Mir ist bewusst, dass nicht jeder meiner Meinung ist (wäre ja schrecklich), insofern ist es absolut legitim ein Versagen zu erkennen.

Den Satz "jeder kann sehen, dass ich glücklich bin", sehe ich deswegen als Ironie, weil nach dem "Jeder kann sehen" gleich das "Natürlich schaut keiner hin" folgt. Wie können sie sehen, wenn sie nicht hinschauen? Nehme ich den Satz nicht ironisch, habe ich hier einen Widerspruch.


Sie sehen es ja, sie scheren sich nur nicht darum. Das „Hinschauen“ sollte etwas Bewusstes ausdrücken, was im Gegensatz dazu steht, dass sie es ja tatsächlich beiläufig sehen. Es sollte eine Art „inneres Glück“ beschreiben, das selbst zufrieden ist und auch keine Aufmerksamkeit braucht.

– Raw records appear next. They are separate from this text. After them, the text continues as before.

(* ===== verification/SessionStore.v ===== *)
(** * Where a session is kept ([packages/ui/src/session.ts])

    The installed apps keep one encrypted value through native commands; in a
    browser the value is in [localStorage].  Each operation takes whether the
    native commands it calls work; a command that fails changes nothing (the
    native side writes atomically).  [Queue] is the promise chain that runs the
    operations one at a time. *)

From stdpp Require Import gmap.
From S2P Require Import Prelude JsString.

Record Device := mkDevice {
  isTauriRuntime : bool;
  native : option jstr;
  local : gmap jstr jstr
}.

Definition set_native (v : option jstr) (d : Device) : Device := mkDevice (isTauriRuntime d) v (local d).
Definition set_local (m : gmap jstr jstr) (d : Device) : Device := mkDevice (isTauriRuntime d) (native d) m.

Definition removeItems (keys : list jstr) (m : gmap jstr jstr) : gmap jstr jstr := foldl (fun m k => delete k m) m keys.
Arguments removeItems : simpl never.
Definition removeWebValues (keys : list jstr) (d : Device) : Device := set_local (removeItems keys (local d)) d.

Definition legacy_value (keys : list jstr) (d : Device) : option jstr :=
  match find (fun v => match v with Some v => truthy v | None => false end) ((fun k => local d !! k) <$> keys) with
  | Some (Some v) => Some v
  | _ => None
  end.

Definition loadSessionValue (keys : list jstr) (load_ok save_ok : bool) (d : Device) : option jstr * Device :=
  match (if isTauriRuntime d && load_ok then native d else None) with
  | Some ((_ :: _) as v) => (Some v, removeWebValues keys d)
  | _ =>
    match legacy_value keys d with
    | None => (None, d)
    | Some legacy =>
      (Some legacy,
       if isTauriRuntime d && save_ok then removeWebValues keys (set_native (Some legacy) d) else d)
    end
  end.

Definition saveSessionValue (keys : list jstr) (value : jstr) (save_ok : bool) (d : Device) : bool * Device :=
  if isTauriRuntime d then
    if save_ok then (true, removeWebValues keys (set_native (Some value) d)) else (false, d)
  else
    match keys with
    | k :: others => (true, set_local (removeItems others (<[k := value]> (local d))) d)
    | [] => (true, d)
    end.

Definition clearSessionValue (keys : list jstr) (clear_ok : bool) (d : Device) : Device :=
  removeWebValues keys (if isTauriRuntime d && clear_ok then set_native None d else d).

(** ** The queue *)

(** [tail] is settled when nothing waits; an operation starts when those
    enqueued before it have settled, whatever their results. *)
Section queue.
Context {S R : Type}.
Definition operation : Type := S -> outcome jstr R * S.
Record Queue := mkQueue { waiting : list operation; settled : list (outcome jstr R); store : S }.
Definition enqueue (op : operation) (q : Queue) : Queue := mkQueue (waiting q ++ [op]) (settled q) (store q).
Definition run_next (q : Queue) : Queue :=
  match waiting q with
  | [] => q
  | op :: rest => let '(r, s) := op (store q) in mkQueue rest (settled q ++ [r]) s
  end.
Inductive turn := Enqueue (op : operation) | RunNext.
Definition turns (ts : list turn) (q : Queue) : Queue :=
  foldl (fun q t => match t with Enqueue op => enqueue op q | RunNext => run_next q end) q ts.

(** Running operations one after the other. *)
Fixpoint in_order (ops : list operation) (s : S) : list (outcome jstr R) * S :=
  match ops with
  | [] => ([], s)
  | op :: ops' => let '(r, s1) := op s in let '(rs, s2) := in_order ops' s1 in (r :: rs, s2)
  end.
Definition enqueued (ts : list turn) : list operation :=
  filter_map (fun t => match t with Enqueue op => Some op | RunNext => None end) ts.

Lemma in_order_app xs ys s :
  in_order (xs ++ ys) s =
    (fst (in_order xs s) ++ fst (in_order ys (snd (in_order xs s))), snd (in_order ys (snd (in_order xs s)))).
Proof.
  revert s. induction xs as [|x xs IH]; intros s; cbn; [by destruct (in_order ys s)|].
  destruct (x s) as [r s1]. rewrite IH. by destruct (in_order xs s1) as [rs s2].
Qed.

Lemma turns_split ts s0 :
  exists done_ops, enqueued ts = done_ops ++ waiting (turns ts (mkQueue [] [] s0)) /\
    (settled (turns ts (mkQueue [] [] s0)), store (turns ts (mkQueue [] [] s0))) = in_order done_ops s0.
Proof.
  induction ts as [|t ts IH] using rev_ind; [by exists []|].
  unfold turns, enqueued in *. rewrite foldl_app. cbn [foldl].
  set (q := foldl _ _ ts) in *. destruct IH as (ops & Hops & Hrun).
  rewrite filter_map_app, Hops. destruct t as [op|]; cbn [filter_map].
  - exists ops. cbn [enqueue waiting settled store]. by rewrite <- app_assoc.
  - rewrite app_nil_r. unfold run_next. destruct (waiting q) as [|op rest] eqn:Ew; [by exists ops; rewrite Ew|].
    exists (ops ++ [op]). rewrite in_order_app, <- Hrun. cbn [fst snd in_order].
    destruct (op (store q)) as [r s1] eqn:Eop. cbn. split; [by rewrite <- app_assoc|done].
Qed.
End queue.
Arguments Queue S R : clear implicits.
Arguments operation S R : clear implicits.
Arguments turn S R : clear implicits.

(** ** Properties *)

Module StoreFacts.

Lemma lookup_removeItems keys m k :
  removeItems keys m !! k = if bool_decide (k ∈ keys) then None else m !! k.
Proof.
  revert m. unfold removeItems. induction keys as [|x keys IH]; intros m; cbn.
  - by rewrite bool_decide_eq_false_2 by apply not_elem_of_nil.
  - rewrite IH. destruct (decide (x = k)) as [->|Hx].
    + rewrite lookup_delete_eq, (bool_decide_eq_true_2 (k ∈ k :: keys)) by left. by case_bool_decide.
    + rewrite lookup_delete_ne by done. erewrite (bool_decide_ext (k ∈ x :: keys)); [done|].
      rewrite elem_of_cons. split; [by intros [->|]|by right].
Qed.

Lemma legacy_value_None keys d :
  (forall k, k ∈ keys -> forall v, local d !! k = Some v -> v = []) -> legacy_value keys d = None.
Proof.
  intros H. unfold legacy_value. destruct (find _ _) as [[v|]|] eqn:E; [|done|done]. exfalso.
  apply find_Some in E as [Hin Hv]. apply list_elem_of_fmap in Hin as (k & Hk & Hin).
  by rewrite (H k Hin v (eq_sym Hk)) in Hv.
Qed.
Lemma legacy_removed keys d : legacy_value keys (removeWebValues keys d) = None.
Proof.
  apply legacy_value_None. intros k Hk v. cbn. rewrite lookup_removeItems.
  by rewrite bool_decide_eq_true_2.
Qed.
Lemma legacy_first k keys v d : v <> [] -> local d !! k = Some v -> legacy_value (k :: keys) d = Some v.
Proof. intros Hv Hk. unfold legacy_value. cbn. rewrite Hk. by destruct v. Qed.
Lemma legacy_value_nonempty keys d v : legacy_value keys d = Some v -> v <> [].
Proof.
  unfold legacy_value. destruct (find _ _) as [[w|]|] eqn:E; [|done|done].
  intros [= ->]. apply find_Some in E as [_ Hv]. by destruct v.
Qed.
End StoreFacts.

Import StoreFacts.

(** Whatever the device held before: a session that was saved is the one
    loaded next, in an installed app as in a browser; an installed app whose
    native storage fails reports it, keeps what it had and writes nothing to
    [localStorage]; and after sign-out nothing is loaded, provided an installed
    app's native storage works. *)
Theorem saved_session_loads (k : jstr) (keys : list jstr) (value : jstr) (ok load_ok save_ok : bool) (d : Device) :
  NoDup (k :: keys) -> value <> [] ->
  let '(saved, d') := saveSessionValue (k :: keys) value ok d in
  saved = (ok || negb (isTauriRuntime d)) /\
  (saved = true -> fst (loadSessionValue (k :: keys) true save_ok d') = Some value) /\
  (saved = false -> d' = d) /\
  (isTauriRuntime d = true -> forall x v, local d' !! x = Some v -> local d !! x = Some v) /\
  (saved = true -> isTauriRuntime d = true -> forall x, x ∈ k :: keys -> local d' !! x = None) /\
  fst (loadSessionValue (k :: keys) load_ok save_ok (clearSessionValue (k :: keys) true d')) = None.
Proof.
  intros Hnd Hv. apply NoDup_cons in Hnd as [Hk _].
  assert (Hclear : forall d1, fst (loadSessionValue (k :: keys) load_ok save_ok (clearSessionValue (k :: keys) true d1)) = None).
  { intros d1. unfold loadSessionValue, clearSessionValue. rewrite legacy_removed.
    destruct d1 as [[] n l]; cbn; [by destruct load_ok|done]. }
  unfold saveSessionValue. destruct (isTauriRuntime d) eqn:Et; [destruct ok|]; cbn.
  - split; [done|]. split; [intros _; unfold loadSessionValue; cbn; rewrite Et; by destruct value|].
    split; [done|]. split; [|split; [|apply Hclear]].
    + intros _ x v. rewrite lookup_removeItems. by case_bool_decide.
    + intros _ _ x Hx. rewrite lookup_removeItems. by rewrite bool_decide_eq_true_2.
  - by repeat split.
  - split; [by destruct ok|]. split; [|split; [done|split; [done|split; [done|apply Hclear]]]].
    intros _. unfold loadSessionValue. cbn. rewrite Et. cbn.
    rewrite (legacy_first _ _ value); [done|done|]. cbn. rewrite lookup_removeItems.
    rewrite bool_decide_eq_false_2 by done. apply lookup_insert_eq.
Qed.

(** Where nothing is stored natively, a session an older version kept in
    [localStorage] is loaded now and again at the next start, whichever native
    commands fail; once the move to native storage works, the text is only
    there. *)
Theorem legacy_session_migrates (keys : list jstr) (v : jstr) (load_ok save_ok load_again save_again : bool) (d : Device) :
  legacy_value keys d = Some v -> native d = None -> (isTauriRuntime d && save_ok = true -> load_again = true) ->
  let '(first, d1) := loadSessionValue keys load_ok save_ok d in
  first = Some v /\ fst (loadSessionValue keys load_again save_again d1) = Some v /\
  (isTauriRuntime d && save_ok = true -> native d1 = Some v /\ legacy_value keys d1 = None).
Proof.
  intros Hl Hn Hagain. pose proof (legacy_value_nonempty _ _ _ Hl) as Hv.
  assert (E : forall lo so, loadSessionValue keys lo so d =
    (Some v, if isTauriRuntime d && so then removeWebValues keys (set_native (Some v) d) else d)).
  { intros lo so. unfold loadSessionValue. rewrite Hl, Hn. by destruct (isTauriRuntime d && lo). }
  rewrite E. split; [done|]. destruct (isTauriRuntime d && save_ok) eqn:Et.
  - apply andb_true_iff in Et as [Et _]. rewrite (Hagain eq_refl). split; [|by rewrite legacy_removed].
    unfold loadSessionValue. cbn. rewrite Et. by destruct v.
  - by rewrite E.
Qed.

(** However enqueuing and running interleave, once nothing waits every
    operation has run exactly once, in the order it was enqueued, on the store
    the one before it left; a rejected operation does not stop those after it. *)
Theorem operations_run_in_order {S R} (ts : list (turn S R)) (s0 : S) :
  waiting (turns ts (mkQueue [] [] s0)) = [] ->
  (settled (turns ts (mkQueue [] [] s0)), store (turns ts (mkQueue [] [] s0))) = in_order (enqueued ts) s0.
Proof.
  intros Hw. destruct (turns_split ts s0) as (ops & Hops & Hrun). by rewrite Hops, Hw, app_nil_r.
Qed.

Module StoreWitnesses.
Definition keys : list jstr := [js "cinder.matchbox.session"; js "cinder.student.session"].
Definition desktop : Device := mkDevice true None {[ js "cinder.student.session" := js "old" ]}.

Lemma saved_session_loads_witness :
  fst (loadSessionValue keys true true (snd (saveSessionValue keys (js "new") true desktop))) = Some (js "new").
Proof.
  refine (proj1 (proj2 (saved_session_loads _ [js "cinder.student.session"] (js "new") true true true desktop _ _)) _).
  - apply (bool_decide_unpack _). vm_compute. exact I.
  - discriminate.
  - reflexivity.
Defined.
Lemma legacy_session_migrates_witness :
  fst (loadSessionValue keys true true desktop) = Some (js "old").
Proof.
  refine (proj1 (legacy_session_migrates keys (js "old") true true true true desktop _ _ _)).
  - vm_compute. reflexivity.
  - reflexivity.
  - reflexivity.
Defined.
Definition add (n : nat) : operation nat unit := fun s => (if (n =? 0)%nat then Throw [] else Ok tt, (s + n)%nat).
Definition busy_turns : list (turn nat unit) := [Enqueue (add 1); RunNext; Enqueue (add 0); Enqueue (add 2); RunNext; RunNext].
Lemma operations_run_in_order_witness :
  (settled (turns busy_turns (mkQueue [] [] 0)), store (turns busy_turns (mkQueue [] [] 0))) =
    ([Ok tt; Throw []; Ok tt], 3%nat).
Proof. exact (operations_run_in_order busy_turns 0%nat eq_refl). Defined.
End StoreWitnesses.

Ich bin sicherlich nicht der beste Interpret


Lach, doch, du bist die Beste ;-)

Ich will mich gerne noch einmal dran setzen und versuchen es zu „verdeutlichen“. Auf der anderen Seite; es geht eben um eine sehr komplexe Beziehung zwischen „Ich“ und „Ihm“ und das möchte ich nicht zu stark vereinfachen …

Ganz liebe Grüße,
von der Traumi

EDIT: ich habe noch ein paar Kleinigkeiten an der Geschichte bearbeitet; vor allen die der gemeinsamen Vergangenheit zwischen "ich" und "ihm". Vielleicht wird es ja jetzt ein bisschen klarer, aber ich bin unsicher, ob ich es nicht verschlimmert habe?